Quantas vezes contei o sol e quantas vezes ele se riu de mim?
Que a seu cobro me fiz noite onde me escondi, me esqueci e na ausência de luar que me alumiasse, tudo omiti.
E menti, nesse limbo onde me perdi.
Cercado pela sebe de arame farpado onde jazem os restos dos desencantados.
Nem uma quota parte de mim, nem água benta, nem sacrilégio, nada invejo.
O mundo olhou-me num olhar fundo e estendeu-me a sua dor.
Eu que o imaginei empedernido, sem sentido.

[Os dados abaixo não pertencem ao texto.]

(* ===== verification/Live.v ===== *)
(** * Live: the handle on the cluster and the stream a browser holds

    Models [crates/cluster-local/src/cluster.rs] (each call of the handle as one command to
    the supervisor, and what it answers when there is none), [EventStream] there over the
    broadcast channel, [crates/app-web/src/shutdown.rs] and the stream of
    [crates/app-web/src/routes/stream.rs].

    The broadcast channel is tokio's: what a receiver is given is a list of [Recv], and
    [channel_answers] is what the crate documents of it.  The connection gate of the stream
    is in [Throttle], its counters in [Metrics]. *)
From Stdlib Require Import ZArith.
From stdpp Require Import prelude gmap strings.
From S2P Require Import Prelude Time Role Node Job Event Scheduler Store Snapshot Supervisor.

(** ** The handle *)
Definition unavailable : ClusterError := Job.Unavailable "cluster supervisor is not running".

Section Handle.
Context {P S L : Type} `{ClusterStore P, Scheduler S, Elector L} (E : Env S L).

(** [Some]: the supervisor runs and answers; [None]: it has stopped, before the command was
    sent or before it was read. *)
Abbreviation Cluster := (option (Sup P)).

Definition ask (command : Command) (c : Cluster) : option Reply * Cluster :=
  match c with None => (None, None) | Some s => let '(reply, s) := handle_command E command s in (Some reply, Some s) end.

Definition cluster_snapshot (tel : Telemetry) (instant : Millis) (c : Cluster) : ClusterSnapshot * Cluster :=
  let '(reply, c) := ask CmdSnapshot c in
  (Telemetry_apply tel instant (match reply with Some (ReplySnapshot s) => s | _ => ClusterSnapshot_default end), c).
Definition cluster_nodes (c : Cluster) : list Node * Cluster :=
  let '(reply, c) := ask CmdNodes c in (match reply with Some (ReplyNodes l) => l | _ => [] end, c).
Definition cluster_node (id : NodeId) (c : Cluster) : option Node * Cluster :=
  let '(reply, c) := ask (CmdNode id) c in (match reply with Some (ReplyNode n) => n | _ => None end, c).
Definition cluster_recent_events (limit : nat) (c : Cluster) : list EventRecord * Cluster :=
  let '(reply, c) := ask (CmdEvents limit) c in (match reply with Some (ReplyEvents l) => l | _ => [] end, c).
Definition cluster_jobs (limit : nat) (c : Cluster) : list Job * Cluster :=
  let '(reply, c) := ask (CmdJobs limit) c in (match reply with Some (ReplyJobs l) => l | _ => [] end, c).
Definition cluster_job (id : JobId) (c : Cluster) : option JobDetail * Cluster :=
  let '(reply, c) := ask (CmdJob id) c in (match reply with Some (ReplyJob d) => d | _ => None end, c).
Definition cluster_submit_job (spec : JobSpec) (c : Cluster) : Result JobId ClusterError * Cluster :=
  let '(reply, c) := ask (CmdSubmitJob spec) c in (match reply with Some (ReplySubmit r) => r | _ => Err unavailable end, c).

(** The calls that answer with nothing but success. *)
Definition ask_unit (command : Command) (c : Cluster) : Result unit ClusterError * Cluster :=
  let '(reply, c) := ask command c in (match reply with Some (ReplyUnit r) => r | _ => Err unavailable end, c).
Definition cluster_set_role (node : NodeId) (role : Role) (enabled : bool) : Cluster -> Result unit ClusterError * Cluster := ask_unit (CmdSetRole node role enabled).
Definition cluster_stop_node (node : NodeId) : Cluster -> Result unit ClusterError * Cluster := ask_unit (CmdStopNode node).
Definition cluster_start_node (node : NodeId) : Cluster -> Result unit ClusterError * Cluster := ask_unit (CmdStartNode node).
Definition cluster_pause_heartbeat (node : NodeId) (paused : bool) : Cluster -> Result unit ClusterError * Cluster := ask_unit (CmdPauseHeartbeat node paused).
Definition cluster_inject_failures (node : NodeId) (count : N) : Cluster -> Result unit ClusterError * Cluster := ask_unit (CmdInjectFailures node count).
Definition cluster_set_task_delay (node : NodeId) (ms : N) : Cluster -> Result unit ClusterError * Cluster := ask_unit (CmdSetTaskDelay node ms).
End Handle.

(** ** The stream of events *)
Inductive Recv := Item (e : EventRecord) | Lagged (n : nat) | NoneYet | Closed.
Inductive Poll (A : Type) := Ready (x : A) | Ended | Pending.
Arguments Ready {A} x. Arguments Ended {A}. Arguments Pending {A}.

Definition Poll_map {A B} (f : A -> B) (p : Poll A) : Poll B := match p with Ready x => Ready (f x) | Ended => Ended | Pending => Pending end.

(** [EventStream::poll_next]: a gap is skipped. *)
Fixpoint poll_events (raw : list Recv) : Poll EventRecord * list Recv :=
  match raw with
  | [] => (Pending, [])
  | Item e :: raw => (Ready e, raw)
  | Lagged _ :: raw => poll_events raw
  | NoneYet :: raw => (Pending, raw)
  | Closed :: raw => (Ended, raw)
  end.

(** ** Shutdown *)
(** The watched flag, and whether its sender is still there. *)
Record Signal := { sg_value : bool; sg_sender : bool }.
(** [Shutdown::wait]: resolved or not. *)
Definition wait (s : Signal) : bool := sg_value s || negb (sg_sender s).

(** [Until::poll_next] over the stream inside it. *)
Definition poll_until {A T} (inner : T -> Poll A * T) (signal : Signal) (self : bool * T) : Poll A * (bool * T) :=
  let '(stopped, stream) := self in
  if stopped then (Ended, (true, stream))
  else if wait signal then (Ended, (true, stream))
  else let '(p, stream) := inner stream in (p, (false, stream)).

Definition PUBLIC_KIND : string := "changed".
Definition event_data (detailed : bool) (record : EventRecord) : string := if detailed then ClusterEvent_kind (er_event record) else PUBLIC_KIND.

(** The body of [events]: who is told what, until the server goes away. *)
Definition poll_stream (detailed : bool) (signal : Signal) (self : bool * list Recv) : Poll string * (bool * list Recv) :=
  poll_until (fun raw => let '(p, raw) := poll_events raw in (Poll_map (event_data detailed) p, raw)) signal self.

Fixpoint polls (detailed : bool) (signals : list Signal) (self : bool * list Recv) : list (Poll string) :=
  match signals with [] => [] | s :: signals => let '(p, self) := poll_stream detailed s self in p :: polls detailed signals self end.

(** ** What a stream carries *)
Definition item_of {A} (p : Poll A) : option A := match p with Ready x => Some x | _ => None end.

(** What the channel documents: a receiver is given the records sent after it subscribed, in
    their order; one that fell behind is told how many it lost and goes on after them. *)
Fixpoint channel_answers (sent : list EventRecord) (raw : list Recv) : Prop :=
  match raw with
  | [] => True
  | Item e :: raw => match sent with e' :: sent => e = e' /\ channel_answers sent raw | [] => False end
  | Lagged n :: raw => (0 < n <= length sent)%nat /\ channel_answers (drop n sent) raw
  | NoneYet :: raw => channel_answers sent raw
  | Closed :: raw => raw = []
  end.

Definition lags (r : Recv) : bool := match r with Lagged _ => true | _ => false end.

Lemma poll_events_answers sent raw :
  channel_answers sent raw ->
  exists gap, (Forall (fun r => lags r = false) raw -> gap = 0%nat /\ Forall (fun r => lags r = false) (poll_events raw).2) /\
    match (poll_events raw).1 with
    | Ready e => sent !! gap = Some e /\ channel_answers (drop (S gap) sent) (poll_events raw).2
    | _ => channel_answers (drop gap sent) (poll_events raw).2
    end.
Proof.
  revert sent. induction raw as [|r raw IH]; intros sent Hc; [by exists 0%nat|]. destruct r as [e|n| |]; cbn [poll_events channel_answers] in *.
  - destruct sent as [|e' sent]; [done|]. destruct Hc as [-> Hc]. exists 0%nat. split; [by intros [_ ?]%Forall_cons|]. cbn. by rewrite drop_0.
  - destruct Hc as [Hn Hc]. destruct (IH _ Hc) as (gap & Hf & Hg). exists (n + gap)%nat. split; [by intros [? _]%Forall_cons|].
    destruct (poll_events raw).1 as [e| |]; rewrite ?lookup_drop, drop_drop in Hg; [by rewrite Nat.add_succ_r in Hg|done..].
  - exists 0%nat. split; [by intros [_ ?]%Forall_cons|]. by rewrite drop_0.
  - subst raw. exists 0%nat. split; [done|]. by rewrite drop_0.
Qed.

Lemma polls_stopped detailed signals raw : polls detailed signals (true, raw) = replicate (length signals) Ended.
Proof. induction signals as [|s signals IH]; [done|]. cbn [polls]. unfold poll_stream, poll_until. by rewrite IH. Qed.

Lemma polls_cons detailed s signals raw :
  polls detailed (s :: signals) (false, raw) =
  if wait s then Ended :: replicate (length signals) Ended
  else Poll_map (event_data detailed) (poll_events raw).1 :: polls detailed signals (false, (poll_events raw).2).
Proof.
  cbn [polls]. unfold poll_stream, poll_until. destruct (wait s); [by rewrite polls_stopped|]. by destruct (poll_events raw).
Qed.

Lemma items_ended {A} n : omap item_of (replicate n (@Ended A)) = [].
Proof. by induction n. Qed.


Definition demo_record (seq : N) (e : ClusterEvent) : EventRecord := EventRecord_new seq 0 e.
Definition demo_sent : list EventRecord := [demo_record 1 (LeaderLost 1); demo_record 2 (LeaderElected 2); demo_record 3 (JobCreated 9)].
Definition demo_raw : list Recv := [Lagged 1; Item (demo_record 2 (LeaderElected 2)); Item (demo_record 3 (JobCreated 9))].
Definition running : Signal := {| sg_value := false; sg_sender := true |}.


(** ** The handle without a supervisor, and with one *)
Section Degrades.
Context {P S L : Type} `{ClusterStore P, Scheduler S, Elector L} (E : Env S L).

Definition unit_call (command : Command) : bool :=
  match command with
  | CmdSetRole _ _ _ | CmdStopNode _ | CmdStartNode _ | CmdPauseHeartbeat _ _ | CmdInjectFailures _ _ | CmdSetTaskDelay _ _ => true
  | _ => false
  end.

(** Without a supervisor every read is empty and every write reports it; with one, every
    call is that command's own answer and leaves the supervisor as the command does. *)
Theorem handle_degrades command tel instant id limit spec (c : option (Sup P)) :
  unit_call command = true ->
  match c with
  | None =>
      cluster_snapshot E tel instant c = (Telemetry_apply tel instant ClusterSnapshot_default, None) /\ cluster_nodes E c = ([], None) /\
      cluster_node E id c = (None, None) /\ cluster_recent_events E limit c = ([], None) /\ cluster_jobs E limit c = ([], None) /\ cluster_job E id c = (None, None) /\
      cluster_submit_job E spec c = (Err unavailable, None) /\ ask_unit E command c = (Err unavailable, None)
  | Some s =>
      cluster_snapshot E tel instant c = (Telemetry_apply tel instant (snapshot E s), Some s) /\ cluster_nodes E c = (e_node <$> values (s_nodes s), Some s) /\
      cluster_node E id c = (e_node <$> s_nodes s !! id, Some s) /\ cluster_recent_events E limit c = (take limit (reverse (s_events s)), Some s) /\
      cluster_job E id c = (job_detail id s, Some s) /\
      cluster_submit_job E spec c = ((submit_job E spec s).1, Some (submit_job E spec s).2) /\
      exists r, handle_command E command s = (ReplyUnit r, (handle_command E command s).2) /\ ask_unit E command c = (r, Some (handle_command E command s).2)
  end.
Proof.
  intros Hu. destruct c as [s|]; [|done]. split_and!; try done.
  - unfold cluster_submit_job, ask. cbn [handle_command]. by destruct (submit_job E spec s).
  - unfold ask_unit, ask. destruct command; try discriminate Hu; cbn [handle_command].
    all: lazymatch goal with |- context [let '(_, _) := ?x in _] => destruct x as [r s'] end; exists r; by destruct r.
Qed.
End Degrades.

Ele e o sol, a rirem-se de mim.
O que é o mundo enquanto eu sou? Enquanto me visto dos meus pertences e neles me banho. Que corre a essas horas nos minutos em que se move o mundo paralelo? Que peso têm os meus passos, lado a lado com os passos de todo o outro mundo? O mundo que é movido a papel, os papéis que cada um interpreta, numa encenação que muda a cada virar de hora. O teatro da dor. De um lado a tristeza, do oposto a felicidade, patente em actos que se sucedem e à realidade sucumbem, já nem satisfeitos. O resto do mundo é a soma dos demais, de uns e dos outros que me condicionam, se eu permitir. Repreendo-me por repreender, sabendo que o faço para me dar a entender, assíduo em fazer prevalecer a ordem que sobre o caos se deita e não o deixa amanhecer. E depois a revolta, a faca que se crava inquieta e revolve o espaço da ferida aberta. Essa ferida não sara, para sempre exposta, chaga a sangue frio, nem pisado, nem coalhado. Mesmo em dias de perfeição, daqueles em que o exemplo se olha no céu, servem-me de agasalho estes actos continuados, trasladados a cada novo dia em que me são mutilados, ao mundo expostos e por ele avaliados. Quero-me de fora da roda, à margem dos papéis que sinto obrigação de interpretar para aos olhos do mundo este me aceitar. Quero-me eu, singular, reflexo exacto que não se permite falsear, esta dança impune dançar e ao deitar descansado adormecer, sabendo que nada devo ao mundo senão o que lhe dou sincero, por ser único, por ser verdadeiro.